<<<<

(* ===== verification/Iovirt.v ===== *)
(** * The I/O virtualisation table

    Models [val/src/acs_iovirt.c] and the walk of the ACPI I/O remapping table
    (IORT) in [platform/pal_uefi_acpi/src/pal_iovirt.c]. The table is a header of
    counters followed by blocks of different sizes, which refer to each other by
    byte offset and are filled in place while the blocks they refer to are added
    behind them: it is modelled as the bytes it has in memory, with the layout of
    the 64-bit ABI. *)

From S2P Require Import Prelude Status Bytes.

(** ** Layout *)

Definition IOVIRT_NODE_ITS_GROUP : Z := 0.
Definition IOVIRT_NODE_NAMED_COMPONENT : Z := 1.
Definition IOVIRT_NODE_PCI_ROOT_COMPLEX : Z := 2.
Definition IOVIRT_NODE_SMMU : Z := 3.
Definition IOVIRT_NODE_SMMU_V3 : Z := 4.
Definition IOVIRT_NODE_PMCG : Z := 5.

Definition IOVIRT_FLAG_DEVID_OVERLAP_SHIFT : Z := 0.
Definition IOVIRT_FLAG_STRID_OVERLAP_SHIFT : Z := 1.
Definition IOVIRT_FLAG_SMMU_CTX_INT_SHIFT : Z := 2.

Definition MAX_NAMED_COMP_LENGTH : Z := 256.

(** [IOVIRT_INFO_TABLE] at [t] *)
Definition t_num_blocks (t : Z) : Z := t.
Definition t_num_smmus (t : Z) : Z := t + 4.
Definition t_num_pci_rcs (t : Z) : Z := t + 8.
Definition t_num_named_components (t : Z) : Z := t + 12.
Definition t_num_its_groups (t : Z) : Z := t + 16.
Definition t_num_pmcgs (t : Z) : Z := t + 20.
Definition t_blocks (t : Z) : Z := t + 24.

(** [IOVIRT_BLOCK] at [b]; [NODE_DATA] is a union of 256 bytes. *)
Definition b_type (b : Z) : Z := b.
Definition b_num_data_map (b : Z) : Z := b + 4.
Definition b_data (b : Z) : Z := b + 8.
Definition b_flags (b : Z) : Z := b + 264.
Definition b_data_map (b : Z) : Z := b + 268.
Definition sizeof_NODE_DATA_MAP : Z := 16.

Definition d_its_count (b : Z) : Z := b_data b.
Definition d_rc_segment (b : Z) : Z := b_data b.
Definition d_rc_ats_attr (b : Z) : Z := b_data b + 4.
Definition d_rc_cca (b : Z) : Z := b_data b + 8.
Definition d_rc_smmu_base (b : Z) : Z := b_data b + 16.
Definition d_pmcg_base (b : Z) : Z := b_data b.
Definition d_pmcg_overflow_gsiv (b : Z) : Z := b_data b + 8.
Definition d_pmcg_node_ref (b : Z) : Z := b_data b + 12.
Definition d_smmu_arch_major_rev (b : Z) : Z := b_data b.
Definition d_smmu_base (b : Z) : Z := b_data b + 8.

(** Fields of the mapping at [p]. *)
Definition m_input_base (p : Z) : Z := p.
Definition m_id_count (p : Z) : Z := p + 4.
Definition m_output_base (p : Z) : Z := p + 8.
Definition m_output_ref (p : Z) : Z := p + 12.
(** [data_map[0].id[k]] of the block at [b] *)
Definition b_id (b k : Z) : Z := b_data_map b + 4 * k.

Definition IOVIRT_NEXT_BLOCK (b : Z) : prog bytes Z :=
  let* n := ld 4 (b_num_data_map b) in
  ret (b_data_map b + n * sizeof_NODE_DATA_MAP).

Definition ALIGN_MEMORY (b bound : Z) : Z := Z.land (b + bound - 1) (Z.lnot (bound - 1)).

(** ** The firmware table *)

Record IORT_ID_MAPPING := mk_mapping {
  input_base : Z; id_count : Z; output_base : Z; output_reference : Z }.

(** A node with the fields of its type. *)
Record IORT_NODE := mk_node {
  n_type : Z; n_length : Z; mappings : list IORT_ID_MAPPING;
  identifiers : list Z;                                   (** ITS group *)
  device_name : list Z;                                   (** named component, up to its NUL *)
  memory_properties : Z; ats_attribute : Z; pci_segment_number : Z;   (** root complex *)
  base_address : Z; context_interrupts : list Z;          (** SMMU, PMCG *)
  overflow_interrupt_gsiv : Z; node_reference : Z }.      (** PMCG *)

Record IORT_TABLE := mk_iort {
  iort_length : Z; node_count : Z; node_offset : Z;
  nodes : gmap Z IORT_NODE                                (** by offset in the table *) }.

Section Build.
Local Abbreviation P := (prog bytes).

(** [PLATFORM_OVERRIDE_SMMU_BASE] and [PLATFORM_OVERRIDE_SMMU_ARCH_MAJOR]. *)
Context (override_base override_major : Z).

Definition iovirt_create_override_table (t : Z) : P unit :=
  st 4 (t_num_blocks t) 1 ;;;
  st 4 (t_num_smmus t) 1 ;;;
  st 8 (d_smmu_base (t_blocks t)) override_base ;;;
  st 4 (d_smmu_arch_major_rev (t_blocks t)) override_major.

Fixpoint int_in (x : Z) (l : list Z) : bool :=
  match l with [] => false | y :: l' => (x =? y) || int_in x l' end.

>>>>

● **Task directions**: Reproduce every entry above. Make each line identical to the original.

● **Result for this task**:
(* ===== verification/Iovirt.v ===== *)
(** * The I/O virtualisation table

    Models [val/src/acs_iovirt.c] and the walk of the ACPI I/O remapping table
    (IORT) in [platform/pal_uefi_acpi/src/pal_iovirt.c]. The table is a header of
    counters followed by blocks of different sizes, which refer to each other by
    byte offset and are filled in place while the blocks they refer to are added
    behind them: it is modelled as the bytes it has in memory, with the layout of
    the 64-bit ABI. *)

From S2P Require Import Prelude Status Bytes.

(** ** Layout *)

Definition IOVIRT_NODE_ITS_GROUP : Z := 0.
Definition IOVIRT_NODE_NAMED_COMPONENT : Z := 1.
Definition IOVIRT_NODE_PCI_ROOT_COMPLEX : Z := 2.
Definition IOVIRT_NODE_SMMU : Z := 3.
Definition IOVIRT_NODE_SMMU_V3 : Z := 4.
Definition IOVIRT_NODE_PMCG : Z := 5.

Definition IOVIRT_FLAG_DEVID_OVERLAP_SHIFT : Z := 0.
Definition IOVIRT_FLAG_STRID_OVERLAP_SHIFT : Z := 1.
Definition IOVIRT_FLAG_SMMU_CTX_INT_SHIFT : Z := 2.

Definition MAX_NAMED_COMP_LENGTH : Z := 256.

(** [IOVIRT_INFO_TABLE] at [t] *)
Definition t_num_blocks (t : Z) : Z := t.
Definition t_num_smmus (t : Z) : Z := t + 4.
Definition t_num_pci_rcs (t : Z) : Z := t + 8.
Definition t_num_named_components (t : Z) : Z := t + 12.
Definition t_num_its_groups (t : Z) : Z := t + 16.
Definition t_num_pmcgs (t : Z) : Z := t + 20.
Definition t_blocks (t : Z) : Z := t + 24.

(** [IOVIRT_BLOCK] at [b]; [NODE_DATA] is a union of 256 bytes. *)
Definition b_type (b : Z) : Z := b.
Definition b_num_data_map (b : Z) : Z := b + 4.
Definition b_data (b : Z) : Z := b + 8.
Definition b_flags (b : Z) : Z := b + 264.
Definition b_data_map (b : Z) : Z := b + 268.
Definition sizeof_NODE_DATA_MAP : Z := 16.

Definition d_its_count (b : Z) : Z := b_data b.
Definition d_rc_segment (b : Z) : Z := b_data b.
Definition d_rc_ats_attr (b : Z) : Z := b_data b + 4.
Definition d_rc_cca (b : Z) : Z := b_data b + 8.
Definition d_rc_smmu_base (b : Z) : Z := b_data b + 16.
Definition d_pmcg_base (b : Z) : Z := b_data b.
Definition d_pmcg_overflow_gsiv (b : Z) : Z := b_data b + 8.
Definition d_pmcg_node_ref (b : Z) : Z := b_data b + 12.
Definition d_smmu_arch_major_rev (b : Z) : Z := b_data b.
Definition d_smmu_base (b : Z) : Z := b_data b + 8.

(** Fields of the mapping at [p]. *)
Definition m_input_base (p : Z) : Z := p.
Definition m_id_count (p : Z) : Z := p + 4.
Definition m_output_base (p : Z) : Z := p + 8.
Definition m_output_ref (p : Z) : Z := p + 12.
(** [data_map[0].id[k]] of the block at [b] *)
Definition b_id (b k : Z) : Z := b_data_map b + 4 * k.

Definition IOVIRT_NEXT_BLOCK (b : Z) : prog bytes Z :=
  let* n := ld 4 (b_num_data_map b) in
  ret (b_data_map b + n * sizeof_NODE_DATA_MAP).

Definition ALIGN_MEMORY (b bound : Z) : Z := Z.land (b + bound - 1) (Z.lnot (bound - 1)).

(** ** The firmware table *)

Record IORT_ID_MAPPING := mk_mapping {
  input_base : Z; id_count : Z; output_base : Z; output_reference : Z }.

(** A node with the fields of its type. *)
Record IORT_NODE := mk_node {
  n_type : Z; n_length : Z; mappings : list IORT_ID_MAPPING;
  identifiers : list Z;                                   (** ITS group *)
  device_name : list Z;                                   (** named component, up to its NUL *)
  memory_properties : Z; ats_attribute : Z; pci_segment_number : Z;   (** root complex *)
  base_address : Z; context_interrupts : list Z;          (** SMMU, PMCG *)
  overflow_interrupt_gsiv : Z; node_reference : Z }.      (** PMCG *)

Record IORT_TABLE := mk_iort {
  iort_length : Z; node_count : Z; node_offset : Z;
  nodes : gmap Z IORT_NODE                                (** by offset in the table *) }.

Section Build.
Local Abbreviation P := (prog bytes).

(** [PLATFORM_OVERRIDE_SMMU_BASE] and [PLATFORM_OVERRIDE_SMMU_ARCH_MAJOR]. *)
Context (override_base override_major : Z).

Definition iovirt_create_override_table (t : Z) : P unit :=
  st 4 (t_num_blocks t) 1 ;;;
  st 4 (t_num_smmus t) 1 ;;;
  st 8 (d_smmu_base (t_blocks t)) override_base ;;;
  st 4 (d_smmu_arch_major_rev (t_blocks t)) override_major.

Fixpoint int_in (x : Z) (l : list Z) : bool :=
  match l with [] => false | y :: l' => (x =? y) || int_in x l' end.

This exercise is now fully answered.